Dans le processus de transition énergétique des sources fossiles vers les sources renouvelables, l’un des vecteurs les plus prometteurs est l’hydrogène en raison de son énorme potentiel en tant que carburant propre. Cependant, son stockage présente des défis majeurs, car il n’existe à ce jour aucun moyen totalement sûr, économique et rentable de stocker l’hydrogène à grande échelle. Cependant, des scientifiques du Pacific Northwest National Laboratory (PNNL) à Richland, Washington, en collaboration avec le Hydrogen Materials-Advanced Research (HyMARC) du Département américain de l’énergie (DOE), ont mis au point une technologie de stockage qui pourrait détenir la clé à l’avenir de l’hydrogène en tant que source d’énergie renouvelable.
Leur intuition, décrite en détail dans un article publié dans la revue scientifique Green Chemistry, repose sur l’utilisation d’un sel particulièrement abondant sur Terre, le bicarbonate de sodium, et plus précisément sur le cycle bicarbonate-formiate (le formiate est une molécule organique liquide) pour stocker et libérer de l’hydrogène. « Avec nos travaux – expliquent les chercheurs – nous montrons comment le cycle bicarbonate-formiate offre la possibilité de combiner des opérations électrochimiques et thermochimiques, ainsi que de coupler la capture du CO2 avec l’accumulation d’énergie à partir de l’hydrogène ».

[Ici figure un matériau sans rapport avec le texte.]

(* ===== verification/ExampleSeeds.v ===== *)
(** * ExampleSeeds: headers as one block, payloads by reference

    The two ways [examples/seed_experiment.rs] lays out a batch of entries: an
    arena whose headers are sent as one block beside the payloads, and a list of
    entries encoded one after the other.  The iterators of the codec read the same
    entries from both. *)

From stdpp Require Import base list.
From Stdlib Require Import ZArith Lia.
From S2P Require Import Prelude Types Wire Codec CodecFacts.

Local Open Scope Z_scope.

(** ** The arena *)

Record SeededArena := {
  sa_headers : list EntryHeader;
  sa_data : bytes;
  sa_payload_offsets : list (nat * nat);
}.

(** One turn of the loop of [SeededArena::new]. *)
Definition arena_push (payload_size : nat) (a : SeededArena) (i : nat) : SeededArena :=
  {| sa_headers := sa_headers a ++ [{| eh_term := 1; eh_index := Z.of_nat i;
       eh_payload_len := Z.of_nat payload_size mod 2 ^ 32; eh_pad := 0 |}];
     sa_data := sa_data a ++ replicate payload_size Byte.xaa;
     sa_payload_offsets := sa_payload_offsets a ++ [(length (sa_data a), payload_size)] |}.

Definition SeededArena_new (count payload_size : nat) : SeededArena :=
  foldl (arena_push payload_size) {| sa_headers := []; sa_data := []; sa_payload_offsets := [] |}
    (seq 0 count).

Definition get_seeds (a : SeededArena) : bytes * list bytes :=
  (concat (map as_bytes (sa_headers a)),
   map (fun ol => take ol.2 (drop ol.1 (sa_data a))) (sa_payload_offsets a)).

(** ** The list of entries *)

Definition ErgonomicStore_new (count : nat) (payload : bytes) : list LogEntry :=
  map (fun i => {| e_term := 1; e_index := Z.of_nat i; e_payload := payload |}) (seq 0 count).

(** The encoding loop of [main] over the entries of the store. *)
Definition ergonomic_encode (entries : list LogEntry) : bytes :=
  foldl (fun dummy_buf e =>
           let h := {| eh_term := e_term e; eh_index := e_index e;
                       eh_payload_len := Z.of_nat (length (e_payload e)) mod 2 ^ 32; eh_pad := 0 |} in
           (dummy_buf ++ as_bytes h) ++ e_payload e) [] entries.

(** ** What they hold *)

Definition seed_header (size i : nat) : EntryHeader :=
  {| eh_term := 1; eh_index := Z.of_nat i; eh_payload_len := Z.of_nat size mod 2 ^ 32; eh_pad := 0 |}.

Lemma SeededArena_new_eq count size :
  SeededArena_new count size =
  {| sa_headers := map (seed_header size) (seq 0 count);
     sa_data := replicate (count * size) Byte.xaa;
     sa_payload_offsets := map (fun i => (i * size, size)%nat) (seq 0 count) |}.
Proof.
  unfold SeededArena_new. induction count as [|count IH]; [done|].
  rewrite seq_S, foldl_app, IH, !map_app. cbn [foldl map]. unfold arena_push.
  cbn [sa_headers sa_data sa_payload_offsets]. rewrite length_replicate, <- replicate_add.
  by replace (S count * size)%nat with (count * size + size)%nat by lia.
Qed.

(** The payloads of the arena: one of [size] bytes for each entry. *)
Lemma arena_payloads count size :
  (get_seeds (SeededArena_new count size)).2 = replicate count (replicate size Byte.xaa).
Proof.
  rewrite SeededArena_new_eq. unfold get_seeds. cbn [snd sa_payload_offsets sa_data].
  apply list_eq_same_length with count;
    rewrite ?length_replicate, ?length_map, ?length_seq; [done..|].
  intros i x y Hi Hx Hy. rewrite !list_lookup_fmap in Hx.
  rewrite lookup_seq_lt in Hx by done. apply lookup_replicate in Hy as [-> _].
  cbn in Hx. injection Hx as <-.
  rewrite drop_replicate, take_replicate. f_equal. nia.
Qed.

Lemma ergonomic_encode_app acc entries :
  foldl (fun dummy_buf e =>
           let h := {| eh_term := e_term e; eh_index := e_index e;
                       eh_payload_len := Z.of_nat (length (e_payload e)) mod 2 ^ 32; eh_pad := 0 |} in
           (dummy_buf ++ as_bytes h) ++ e_payload e) acc entries
  = acc ++ ergonomic_encode entries.
Proof.
  unfold ergonomic_encode. revert acc. induction entries as [|e entries IH]; intros acc; cbn [foldl].
  - by rewrite app_nil_r.
  - rewrite IH, (IH (_ ++ e_payload e)). by rewrite <- !app_assoc.
Qed.

(** The headers and payloads of a batch of [count] copies of [payload]. *)
Definition batch_items (count : nat) (payload : bytes) : list (EntryHeader * bytes) :=
  map (fun i => (seed_header (length payload) i, payload)) (seq 0 count).

Lemma ergonomic_encode_block count payload :
  ergonomic_encode (ErgonomicStore_new count payload) = block_bytes (batch_items count payload).
Proof.
  unfold ErgonomicStore_new, batch_items. generalize 0%nat at 1 2 as s.
  induction count as [|count IH]; intros s; [done|]. cbn [seq map].
  unfold ergonomic_encode. cbn [foldl]. rewrite ergonomic_encode_app, IH.
  unfold block_bytes. cbn [map concat]. unfold item_bytes at 2. cbn [fst snd].
  by rewrite <- !app_assoc.
Qed.

Lemma batch_items_ok count payload :
  Z.of_nat count <= 2 ^ 64 -> Z.of_nat (length payload) < 2 ^ 32 ->
  Forall item_ok (batch_items count payload).
Proof.
  intros Hc Hp. apply Forall_map, Forall_seq. intros i Hi.
  split; cbn [fst snd seed_header eh_payload_len]; unfold seed_header;
    rewrite ?(Z.mod_small (Z.of_nat (length payload))) by lia; [|done].
  unfold wire_wf. cbn. split; [wire_fields; lia|done].
Qed.

Lemma arena_items count size :
  get_seeds (SeededArena_new count size) =
  (header_block (map fst (batch_items count (replicate size Byte.xaa))),
   map snd (batch_items count (replicate size Byte.xaa))).
Proof.
  rewrite (surjective_pairing (get_seeds _)), arena_payloads, SeededArena_new_eq.
  unfold get_seeds, batch_items, header_block. cbn [fst sa_headers].
  rewrite !map_map, length_replicate. f_equal. cbn [snd].
  generalize 0%nat. induction count as [|c IH]; intros s; [done|]. cbn. by rewrite <- IH.
Qed.

(** For every batch, the raw iterator over the two parts of the arena and the
    entry iterator over the encoded list yield the same entries: those of the
    list. *)
Theorem seeds_carry_entries count size :
  Z.of_nat count <= 2 ^ 64 -> Z.of_nat size < 2 ^ 32 ->
  let entries := ErgonomicStore_new count (replicate size Byte.xaa) in
  let '(headers, payloads) := get_seeds (SeededArena_new count size) in
  map item_entry (raw_iter headers (Contiguous (concat payloads))) = entries /\
  entry_iter (ergonomic_encode entries) count = entries.
Proof.
  intros Hc Hs entries. rewrite arena_items.
  assert (Hok : Forall item_ok (batch_items count (replicate size Byte.xaa))).
  { apply batch_items_ok; [done|]. by rewrite length_replicate. }
  assert (He : map item_entry (batch_items count (replicate size Byte.xaa)) = entries).
  { unfold batch_items. by rewrite map_map. }
  split; [by rewrite raw_iter_of_items|].
  unfold entries at 1. rewrite ergonomic_encode_block, <- He.
  rewrite <- entry_iter_block by done. unfold batch_items. by rewrite length_map, length_seq.
Qed.
Lemma packed_length :
  length (sm_headers s) = length es /\ length (sm_payload_offsets s) = length es.
Proof.
  destruct Hp as [-> _ ->]. by rewrite length_lay, !length_map.
Qed.

Lemma packed_nil : is_nil (sm_headers s) = is_nil es.
Proof. destruct Hp as [-> _ _]. by destruct es. Qed.

Lemma packed_slice i : payload_slice s i = se_payload <$> es !! i.
Proof.
  unfold payload_slice. destruct Hp as [_ -> ->]. rewrite lay_lookup, list_lookup_fmap.
  destruct (es !! i) as [e|] eqn:E; [|done]. cbn -[Nat.leb].
  assert (Hi : map se_payload es !! i = Some (se_payload e)) by (by rewrite list_lookup_fmap, E).
  destruct (concat_lookup _ _ _ Hi) as [-> Hl]. by destruct (Nat.leb_spec (length (concat
    (take i (map se_payload es))) + length (se_payload e)) (length (concat (map se_payload es)))); [|lia].
Qed.

Lemma packed_item i : item_at s i = of_stored <$> es !! i.
Proof.
  unfold item_at. rewrite packed_slice. destruct Hp as [-> _ _]. rewrite list_lookup_fmap.
  by destruct (es !! i) as [[]|].
Qed.
End Packed.

(** ** The operations on an arena *)

Lemma packed_push s es e :
  packed s es -> packed (push_item s (stored_header e, se_payload e)) (es ++ [e]).
Proof.
  intros [Hh Hd Ho]. split; cbn; rewrite ?Hh, ?Hd, ?Ho, map_app; [done| |].
  - rewrite concat_app. cbn. by rewrite app_nil_r.
  - by rewrite lay_app.
Qed.

Lemma packed_pushes s es new :
  packed s es ->
  packed (foldl push_item s (map (fun e => (header_of_entry e, e_payload e)) new))
    (es ++ map to_stored new).
Proof.
  revert s es. induction new as [|e new IH]; intros s es Hp; cbn; [by rewrite app_nil_r|].
  rewrite cons_middle, app_assoc. apply IH.
  pose proof (packed_push s es (to_stored e) Hp) as Hp'. by destruct e.
Qed.

Lemma pushes_keep s items :
  sm_base_index (foldl push_item s items) = sm_base_index s /\
  sm_hard_state (foldl push_item s items) = sm_hard_state s.
Proof. revert s. induction items as [|hp items IH]; intros s; [done|]. cbn. by destruct (IH (push_item s hp)) as [-> ->]. Qed.

Lemma packed_rebase i s es : packed s es -> packed (rebase i s) es.
Proof. by intros []. Qed.
(** X13: [AttachInterface] without a handle returns -1 and calls nothing.
    With one it first detaches the kernel driver; [LIBUSB_ERROR_NOT_FOUND]
    and [LIBUSB_ERROR_NOT_SUPPORTED] from that call are tolerated and the
    interface is claimed, while any other error is returned before any
    claim, with the device unchanged. *)
Theorem AttachInterface_edges (host : Host) (s : LibusbDevice) (i : Z) :
  (m_handle s = false ->
     AttachInterface host i s =
       Some (-1, s, [EvLog "Cannot attach without a valid device handle"%string])) /\
  (m_handle s = true ->
   let ret := libusb_detach_kernel_driver host i in
   (0 <= ret \/ ret = LIBUSB_ERROR_NOT_FOUND \/ ret = LIBUSB_ERROR_NOT_SUPPORTED) ->
   0 <= libusb_claim_interface host i ->
     exists evs,
       AttachInterface host i s = Some (0, set_active_interface i s, evs) /\
       host_calls evs = [HDetachKernelDriver i; HClaimInterface i]) /\
  (m_handle s = true ->
   let ret := libusb_detach_kernel_driver host i in
   ret < 0 -> ret <> LIBUSB_ERROR_NOT_FOUND -> ret <> LIBUSB_ERROR_NOT_SUPPORTED ->
     exists evs,
       AttachInterface host i s = Some (ret, s, evs) /\
       host_calls evs = [HDetachKernelDriver i]).
Proof.
  unfold AttachInterface. cbv [mbind M_bind get log emit modify mret M_ret].
  split; [|split].
  - intros ->. reflexivity.
  - intros -> Hret Hclaim. simpl.
    rewrite decide_False by (unfold LIBUSB_ERROR_NOT_FOUND, LIBUSB_ERROR_NOT_SUPPORTED in *; lia).
    rewrite decide_False by lia. eexists. split; reflexivity.
  - intros -> H1 H2 H3. simpl.
    rewrite decide_True by (split; [exact H1|split; assumption]).
    eexists. split; reflexivity.
Qed.

(** X14: when [libusb_open] succeeds but the interface cannot be claimed,
    [Attach] reports failure and leaves the device unattached while
    keeping the open handle; the next [Attach] calls [libusb_open]
    again. *)
Theorem Attach_claim_failure_keeps_handle (host : Host) (s : LibusbDevice) (i : Z)
    (Hdet : m_device_attached s = false) (Hopen : libusb_open host = 0)
    (Hclaim : libusb_claim_interface host i < 0) :
  exists s' evs,
    Attach host i s = Some (false, s', evs) /\
    m_device_attached s' = false /\ m_handle s' = true /\
    m_active_interface s' = m_active_interface s /\
    exists s'' evs', Attach host i s' = Some (false, s'', evs') /\ HOpen ∈ host_calls evs'.
Proof.
  assert (Hrun : forall s0, m_device_attached s0 = false ->
            exists evs, Attach host i s0 =
              Some (false, set_handle true (set_device_attached false s0), evs) /\
              HOpen ∈ host_calls evs).
  { intros s0 H0. unfold Attach, AttachInterface.
    cbv [mbind M_bind get log emit modify mret M_ret]. rewrite H0. simpl.
    rewrite decide_False by (rewrite Hopen; congruence). simpl.
    destruct (decide (libusb_detach_kernel_driver host i < 0 /\ _)) as [[Hd _]|Hd].
    - rewrite decide_True by lia. eexists. split; [reflexivity|].
      apply list_elem_of_In. simpl. tauto.
    - rewrite decide_True by exact Hclaim. rewrite decide_True by lia.
      eexists. split; [reflexivity|]. apply list_elem_of_In. simpl. tauto. }
  destruct (Hrun s Hdet) as (evs & H1 & _).
  eexists _, evs. split; [exact H1|]. simpl. split; [reflexivity|split; [reflexivity|]].
  split; [reflexivity|].
  destruct (Hrun (set_handle true (set_device_attached false s)) eq_refl) as (evs' & H2 & H3).
  eexists _, evs'. split; [exact H2|exact H3].
Qed.

(** X15: on an attached device, [ChangeInterface] to an interface number
    past those of configuration 0 answers [LIBUSB_ERROR_NOT_FOUND] with no
    effect; it reads configuration 0 without checking that it is valid,
    so a device whose first configuration could not be read is undefined
    behaviour there. *)
Theorem ChangeInterface_guards (host : Host) (s : LibusbDevice) (i : Z) :
  (m_device_attached s = true ->
   forall d0, m_config_descriptors s !! 0%nat = Some (Some d0) -> bNumInterfaces d0 <= i ->
     ChangeInterface host i s = Some (LIBUSB_ERROR_NOT_FOUND, s, [])) /\
  (m_device_attached s = true ->
   m_config_descriptors s !! 0%nat = None \/ m_config_descriptors s !! 0%nat = Some None ->
     ChangeInterface host i s = None).
Proof.
  unfold ChangeInterface. cbv [mbind M_bind get fault mret M_ret]. split.
  - intros Hatt d0 Hd0 Hi. rewrite Hatt, Hd0. simpl. rewrite decide_True by exact Hi.
    reflexivity.
  - intros Hatt [H|H]; rewrite Hatt, H; reflexivity.
Qed.

(** ** Descriptors *)




Lemma collect_configurations_counts (cs : list LibusbConfigDescriptor) :
  length (collect_configurations cs).2 = length (filter (fun c => c = None) cs) /\
  (length (collect_configurations cs).1 + length (collect_configurations cs).2 = length cs)%nat.
Proof.
  induction cs as [|c cs [IH1 IH2]]; [split; reflexivity|].
  destruct c as [d|].
  - rewrite filter_cons_False by discriminate. simpl.
    destruct (collect_configurations cs) as [ds evs]. simpl in *. split; lia.
  - rewrite filter_cons_True by reflexivity. simpl.
    destruct (collect_configurations cs) as [ds evs]. simpl in *. split; lia.
Qed.

(** X18: [GetConfigurations] changes nothing and accounts for every slot:
    one descriptor per valid configuration and one log line per invalid
    one. *)
Theorem GetConfigurations_accounts_for_slots (s : LibusbDevice) :
  exists ds evs,
    GetConfigurations s = Some (ds, s, evs) /\
    length evs = length (filter (fun c => c = None) (m_config_descriptors s)) /\
    (length ds + length evs = length (m_config_descriptors s))%nat.
Proof.
  destruct (collect_configurations_counts (m_config_descriptors s)) as [H1 H2].
  unfold GetConfigurations. cbv [mbind M_bind get emit_all mret M_ret].
  destruct (collect_configurations (m_config_descriptors s)) as [ds evs]. simpl in *.
  exists ds, (evs ++ []). rewrite app_nil_r. split; [reflexivity|]. split; lia.
Qed.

Dans ce cycle, les solutions d’ions formiate (hydrogène et dioxyde de carbone) dans l’eau transportent l’hydrogène vers la base de formiate de métal alcalin non corrosif. Les ions réagissent avec l’eau en présence d’un catalyseur et cette réaction donne de l’hydrogène et des bicarbonates « bicarbonate de sodium ». En modifiant légèrement la pression, le cycle bicarbonate-formiate peut être inversé, ce qui fournit un interrupteur marche-arrêt pour une solution aqueuse qui peut alternativement stocker ou libérer de l’hydrogène.
Pour accélérer la phase de libération, les chercheurs ont également mis au point un catalyseur, un additif capable d’accélérer le processus, en cassant les liaisons chimiques de manière plus économe en énergie.
Jusqu’à présent, la technologie a montré qu’elle peut stocker l’hydrogène à raison de 20 kilogrammes par mètre cube, ce qui la rend encore loin de la norme industrielle de l’hydrogène liquide (70 kilogrammes par mètre cube). D’autre part, le système, construit essentiellement sur une solution aqueuse sûre, représente « une alternative verte réalisable », ont ajouté les chercheurs, qui recherchent déjà des solutions permettant d’optimiser le processus et de faire du cycle bicarbonate-formiate une solution viable pour le stockage à long terme et le transport de l’énergie.